Owen Marecic of Stanford is the only player on a Football Bowl Subdivision team who is a two-way starter.
Stanford quarterback Andrew Luck is the player USC has spent the most time preparing for this week. Playmakers Chris Owusu, Ryan Whalen and Stepfan Taylor all could do more damage to them in Saturday’s game in Palo Alto.
But the player they’ve seen the most on film has been Owen Marecic. That’s because he shows up on both defensive and offensive tape. Marecic, a starting fullback and starting inside linebacker, is the only two-way player on a team in the Football Bowl Subdivision.
And, yeah, Marecic, 6 feet 2 and 244 pounds, stands out.
“He does the right thing all the time,” said USC linebacker Malcolm Smith. “Whenever somebody does that, it doesn’t leave a lot of room for whoever he’s blocking to make plays. He definitely does a good job of eliminating his guy.”
For Marecic to be competent at two positions -- and he’s a lot better than competent as a fullback -- isn’t an easy feat. For one thing, he has to split his practice time between the two positions. NCAA rules strictly limit players’ practice time as it is, and Marecic’s reps are divided between his two positions.
“It’s just so hard to learn everything,” USC defensive coordinator Ed Orgeron said. “The mental part is the hardest part. Some kids can handle it, but it takes a special one. And let me tell you, man, he’s a good blocker. He puts a facemask on you.”
Most two-way players in recent college football history have been wide receivers playing a little defensive back, or vice versa. Chris Gamble did it for Ohio State; Charles Woodson did it at Michigan and Champ Bailey did it at Georgia.

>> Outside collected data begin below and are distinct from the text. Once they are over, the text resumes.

Lemma download_from requests e cs pre post : port_ok e → times_ok (view e) → is_listing owner query (view e) cs → cs = pre ++ post →
  let d := download_all requests (cursor_after pre) e in
  view (dl_env d) = view e ∧
  ∃ pages, dl_bodies d = map page_body pages ∧
    (∃ rest, post = concat (map Items pages) ++ rest ∧ (dl_complete d = true → rest = [])) ∧
    (dl_complete d = false → (length pages + dl_failed d = requests)%nat ∧ (length pages ≤ length post)%nat) ∧
    ((∀ e' cursor, port_ok e' → view e' = view e → list_up (list_request cursor) e') → dl_failed d = 0%nat).
Proof using Hlaws HL Htx Htime Hreq Hresp Hnet Hlib Hlog Howner Hquery Hrequest.
  revert e pre post. induction requests as [|n IH]; intros e pre post Hok Htimes Hcs Hsplit; cbn [download_all].
  { split; [done|]. exists []. split_and!; [done|by exists post|simpl; lia|done]. }
  pose proof (cursor_digits e cs pre post Hok Hcs Hsplit) as Hdig.
  destruct (rest_page stream _ _ e cs pre post (Hrequest _ Hdig) Hok Htimes Hcs Hsplit eq_refl) as (g & Hrun & Hok' & Hv & Hans).
  rewrite Hrun. cbn [snd]. cbv zeta in Hans. rewrite <-Hv in Htimes, Hcs.
  destruct Hans as [[-> ->]|(Hne & _ & Hdown)].
  - rewrite Z.eqb_refl. destruct (limit <? Z.of_nat (length post)) eqn:Hm.
    + destruct (page_continues pre post Hm) as (Hmore & Hnext & Hpos & Hpost).
      assert (Hsplit' : cs = (pre ++ Items (page_at limit post)) ++ drop (Z.to_nat limit) post) by (rewrite <-app_assoc, <-Hpost; done).
      rewrite read_page_body by (rewrite Hnext; apply digits_ascii; by eapply (cursor_digits (gw_env g))).
      rewrite Hmore, Hnext. cbv iota. cbn [dl_bodies dl_failed dl_complete dl_env].
      destruct (IH (gw_env g) _ _ Hok' Htimes Hcs Hsplit') as (Hv' & pages & Hb & (rest & Hrest & Hfin) & Hunf & Hup).
      split; [congruence|]. exists (page_at limit post :: pages). split_and!.
      * cbn [map]. by rewrite Hb.
      * exists rest. split; [|done]. cbn [map concat]. by rewrite <-app_assoc, <-Hrest.
      * intros Hc. destruct (Hunf Hc) as [H3 H4]. cbn [length]. split; [lia|].
        pose proof (f_equal length Hpost) as Hl. rewrite length_app in Hl. lia.
      * intros Hall. apply Hup. intros e' cursor ? ?. apply Hall; [done|congruence].
    + destruct (page_ends post Hm) as (Hmore & Hnext & Hitems).
      rewrite read_page_body by (by rewrite Hnext). rewrite Hmore. cbv iota. cbn [dl_bodies dl_failed dl_complete dl_env].
      split; [done|]. exists [page_at limit post]. split_and!; [done| |done|done].
      exists []. cbn [map concat]. by rewrite Hitems, !app_nil_r.
  - rewrite (proj2 (Z.eqb_neq _ _) Hne). cbv zeta. cbn [dl_bodies dl_failed dl_complete dl_env].
    destruct (IH (gw_env g) pre post Hok' Htimes Hcs Hsplit) as (Hv' & pages & Hb & Hrest & Hunf & Hup).
    split; [congruence|]. exists pages. split_and!; [done|done| |].
    + intros Hc. destruct (Hunf Hc). lia.
    + intros Hall. exfalso. apply Hdown. by apply Hall.
Qed.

Those guys didn’t get pounded -- or pound somebody else -- on every snap, as Marecic does.
He appears to have a bright future as a fullback. ESPN’s Mel Kiper rates him the No. 1 senior fullback going into next spring’s draft, just ahead of USC’s Stanley Havili. He’s a different kind of player than Havili, more of a battering ram than a playmaker. Marecic outweighs Havili by nearly 20 pounds, but until this season he hadn’t scored a touchdown.
Last year, he led Heisman runner-up Toby Gerhart through holes and got only eight carries of his own. Through five games this year, he has 11 carries for 26 yards and two touchdowns.
Marecic can’t say he doesn’t know what he’s putting his body through. He’s a human biology major who interned over the summer as a research assistant at Stanford hospital. He was involved in a project looking at risk factors for infection after knee replacements.
He grew up in Tigard, Ore., outside Portland, so last week’s 52-31 loss to the Oregon Ducks had to sting. Marecic had a career-high 10 tackles in that game.